Unbabel / COMET

A Neural Framework for MT Evaluation
https://unbabel.github.io/COMET/html/index.html
Apache License 2.0
501 stars 78 forks source link

[QUESTION] Train my own Metric: #115

Closed sdlmw closed 1 year ago

sdlmw commented 1 year ago

HI

I downloaded the experiment file and tried to train the model myself.
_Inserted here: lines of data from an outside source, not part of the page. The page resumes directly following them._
(* ===== verification/Callback.v ===== *)
(** * The validator module (src/pg_oauth_validator.c)

    The callback PostgreSQL calls with a bearer token and the requested role: it
    reads the matched HBA rule and the settings, builds the policies of all
    stages, attaches to the shared cache, runs the pipeline and reports the
    decision.  The backend it runs in (settings, clocks, shared memory, pending
    interrupts) is a record; the theorems are about every backend and every
    token. *)

From S2P Require Import Prelude Base64url Identity Jansson Envelope Claims Jwks CacheState.
From S2P Require Import CacheKey Policy Freshness Transport Metadata Signature IssuerKey.
From S2P Require Import SharedCache Validator.

(** ** Data *)

Definition PG_OAUTH_MAX_URL_SIZE : Z := 2048.
Definition PG_OAUTH_MAX_DOCUMENT_SIZE : Z := 65536.
Definition PG_OAUTH_MAX_IDENTITY_SIZE : Z := 1024.
Definition PG_OAUTH_HTTP_CONNECT_TIMEOUT_MS : Z := 2000.
Definition PG_OAUTH_HTTP_TOTAL_TIMEOUT_MS : Z := 5000.

(** The result PostgreSQL reads; [error_detail] exists from version 19 on. *)
Record ValidatorModuleResult := {
  mr_authorized : bool;
  mr_authn_id : option bytes;
  mr_error_detail : option bytes
}.

(** What the callback finds in its backend: the server's version and
    NAMEDATALEN, the matched HBA rule with the value of its option, the
    settings, the shared memory, the answers of [clock_gettime] ([None] when it
    fails, seconds and nanoseconds otherwise) and [time], and whether an
    interrupt is pending once the pipeline has returned. *)
Record backend := {
  be_pg19 : bool;
  be_namedatalen : Z;
  be_hba : option HbaLine;
  be_policy_option : option bytes;
  be_gucs : Gucs;
  be_shared : shared_env;
  be_clock_monotonic : option (Z * Z);
  be_time : Z;
  be_interrupt_pending : bool
}.
(** Every step uses some of it up. *)
Lemma step_weight x y :
  segment_ok (fst x) -> Forall bounded_thread (snd x) -> step x y ->
  Forall bounded_thread (snd y) /\
  (sum_list_with weight (snd y) < sum_list_with weight (snd x))%nat.
Proof.
  intros Hs Hb Hxy.
  destruct Hxy as [s s' ts a tr c k r Ha Hserve|s ts a tr key timeout k Ha]; simpl in *;
    pose proof (proj1 (Forall_lookup _ _) Hb _ _ Ha) as Hbt.
  - set (t' := {| th_trace := tr ++ [Ev c r]; th_status := Running (k r) |}).
    assert (bounded_thread t') as Hbt'.
    { intros tr' a' He. simpl. rewrite length_app. simpl.
      assert (exec (Call c k) (Ev c r :: tr') a') as He'
        by (exists r, tr'; split_and!; [done|by eapply serve_answer_ok|done]).
      specialize (Hbt _ _ He'). simpl in Hbt. lia. }
    split; [by apply Forall_insert|].
    pose proof (sum_insert weight ts a _ t' Ha) as Hsum.
    pose proof (bounded_running _ _ Hbt' eq_refl) as Hl. unfold weight in Hsum at 2 4. simpl in Hsum.
    simpl in Hl. rewrite length_app in *. simpl in *. lia.
  - split; [by apply Forall_insert|].
    pose proof (sum_insert weight ts a _ {| th_trace := tr; th_status := Interrupted |} Ha) as Hsum.
    pose proof (bounded_running _ _ Hbt eq_refl) as Hl. unfold weight in Hsum at 2 4. simpl in *. lia.
Qed.

Lemma steps_bound n x y :
  system_ok x -> Forall bounded_thread (snd x) -> steps n x y ->
  Forall bounded_thread (snd y) /\
  (n + sum_list_with weight (snd y) <= sum_list_with weight (snd x))%nat.
Proof.
  intros Hx Hb Hxy. induction Hxy as [|n x y z Hxy IH Hyz]; [by split|].
  destruct (IH Hx Hb) as [Hby Hn]. pose proof (steps_ok _ _ _ Hx Hxy) as (Hs & _).
  destruct (step_weight _ _ Hs Hby Hyz). split; [done|lia].
Qed.

(** Every call is answered. *)
Lemma serve_total c s : segment_ok s -> exists r s', serve c r s s'.
Proof.
  intros Hs.
  assert (forall c', {| sv_segment := Some (store_view c' s); sv_attached := true;
    sv_configured_capacity := ss_capacity s |} = env_of (store_view c' s)) as He by done.
  destruct c as [key now stale size|key now uk cd|key timeout|refresh now su ca re ttl gr pl|url pol];
    cbn [serve answer].
  - unfold shared_io_lookup, pg_oauth_shared_cache_lookup, locked. rewrite attach_env_of by done.
    cbn [negb sv_segment env_of sv_attached sv_configured_capacity].
    destruct (lookup_and_copy _ _ _ _ _) as [v c']. rewrite He. eauto.
  - unfold shared_io_begin, pg_oauth_shared_cache_begin_refresh, locked. rewrite attach_env_of by done.
    cbn [negb sv_segment env_of sv_attached sv_configured_capacity].
    destruct (pg_oauth_cache_begin_refresh _ _ _ _ _) as [[r1 r2] c']. rewrite He.
    by eexists (r1, r2), _.
  - destruct (pg_oauth_shared_cache_wait_refresh (Some key) timeout (fun _ => env_of s) (env_of s))
      as [[r1 r2] e] eqn:Ew.
    exists (r1, r2), s. split; [done|]. exists s. unfold shared_io_wait. rewrite Ew. f_equal.
    revert Ew. unfold pg_oauth_shared_cache_wait_refresh. rewrite attach_env_of by done.
    repeat case_match; by intros [= _ _ <-].
  - unfold shared_io_complete, pg_oauth_shared_cache_complete_refresh, locked.
    rewrite attach_env_of by done. cbn [negb sv_segment env_of sv_attached sv_configured_capacity].
    destruct (pg_oauth_cache_complete_refresh _ _ _ _ _ _ _ _ _) as [ok c']. rewrite He. eauto.
  - exists (network_oracle IssuerKeyExample.network (call_http_get url pol)), s. split; [done|].
    apply (network_oracle_ok IssuerKeyExample.network (call_http_get url pol)).
Qed.
(** ** Profile resolution *)

Ltac chain_inv H :=
  unfold bind in H;
  repeat match type of H with
         | context [match Py.getitem ?v ?k with _ => _ end] =>
             let E := fresh "E" in
             destruct (Py.getitem v k) eqn:E; [|discriminate H]
         | context [match Py.getitem0 ?v with _ => _ end] =>
             let E := fresh "E" in
             destruct (Py.getitem0 v) eqn:E; [|discriminate H]
         end.

Lemma from_username_resolved username w user_data data is_private id rhx0 :
  remote w (List.length (requests w)) (profile_request username w) = Return user_data ->
  profile_user user_data = Return data ->
  Py.getitem data "is_private" = Return is_private ->
  Py.getitem data "id" = Return id ->
  Py.getitem user_data "rhx_gis" = Return rhx0 ->
  from_username username w
  = (if Py.truthy is_private
     then
       match Py.getitem data "followed_by_viewer" with
       | Raise e => Raise e
       | Return followed_by_viewer =>
           if Py.truthy followed_by_viewer
              || Py.eq_opt_text (cookie_value "ds_user_id" (cookies (session (visited username w)))) id
           then Return (__init__ (ProfileIterator id) rhx0)
           else Raise (RuntimeError ("user '" ++ username ++ "' is private"))
       end
     else Return (__init__ (ProfileIterator id) rhx0),
     visited username w).
Proof.
  intros Hans Hdata Hp Hid Hrhx.
  unfold from_username, _user_data, session_get.
  change {| req_url := "https://www.instagram.com/" ++ username ++ "/";
            req_headers := headers (session w) |}
    with (profile_request username w).
  rewrite Hans. unfold profile_user in Hdata. chain_inv Hdata.
  unfold bind. rewrite_getitems. rewrite E1. rewrite_getitems.
  cbn [session]. fold (visited username w). f_equal.
  destruct (Py.truthy is_private); [|reflexivity].
  destruct (Py.getitem data "followed_by_viewer") as [fbv|e]; [|reflexivity].
  destruct (Py.truthy fbv); cbn [negb orb]; [reflexivity|].
  destruct (Py.eq_opt_text _ id); reflexivity.
Qed.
But always get the error below below .
However, I did not find the reason, excuse me, what caused this problem?

Code

ranking_metric:
  class_path: comet.models.RankingMetric
  init_args:
    nr_frozen_epochs: 0.3
    keep_embeddings_frozen: True
    optimizer: AdamW
    encoder_learning_rate: 5.0e-06
    learning_rate: 1.5e-05
    layerwise_decay: 0.95
    encoder_model: XLM-RoBERTa
    pretrained_model: xlm-roberta-base
    pool: avg
    layer: mix
    dropout: 0.1
    batch_size: 4
    train_data: 
      - /MT-work/COMET/data/apequest/train.csv
    validation_data:
      - /MT-work/COMET/data/apequest/test.csv      
trainer: /MT-work/COMET/configs/trainer.yaml
early_stopping: /MT-work/COMET/configs/early_stopping.yaml
model_checkpoint: /MT-work/COMET/configs/model_checkpoint.yaml

comet-train: error: Parser key "ranking_metric": Problem with given class_path "comet.models.RankingMetric":
  - Parser key "train_data": Value "['/MT-work/COMET/data/apequest/train.csv']" does not validate against any of the types in typing.Union[str, NoneType]:
    - Expected a <class 'str'> but got "['/MT-work/COMET/data/apequest/train.csv']"
    - Expected a <class 'NoneType'> but got "['/MT-work/COMET/data/apequest/train.csv']"

What have you tried?

What's your environment?

ricardorei commented 1 year ago

There is a mismatch between unbabel-comet==1.1.3 and the current master branch.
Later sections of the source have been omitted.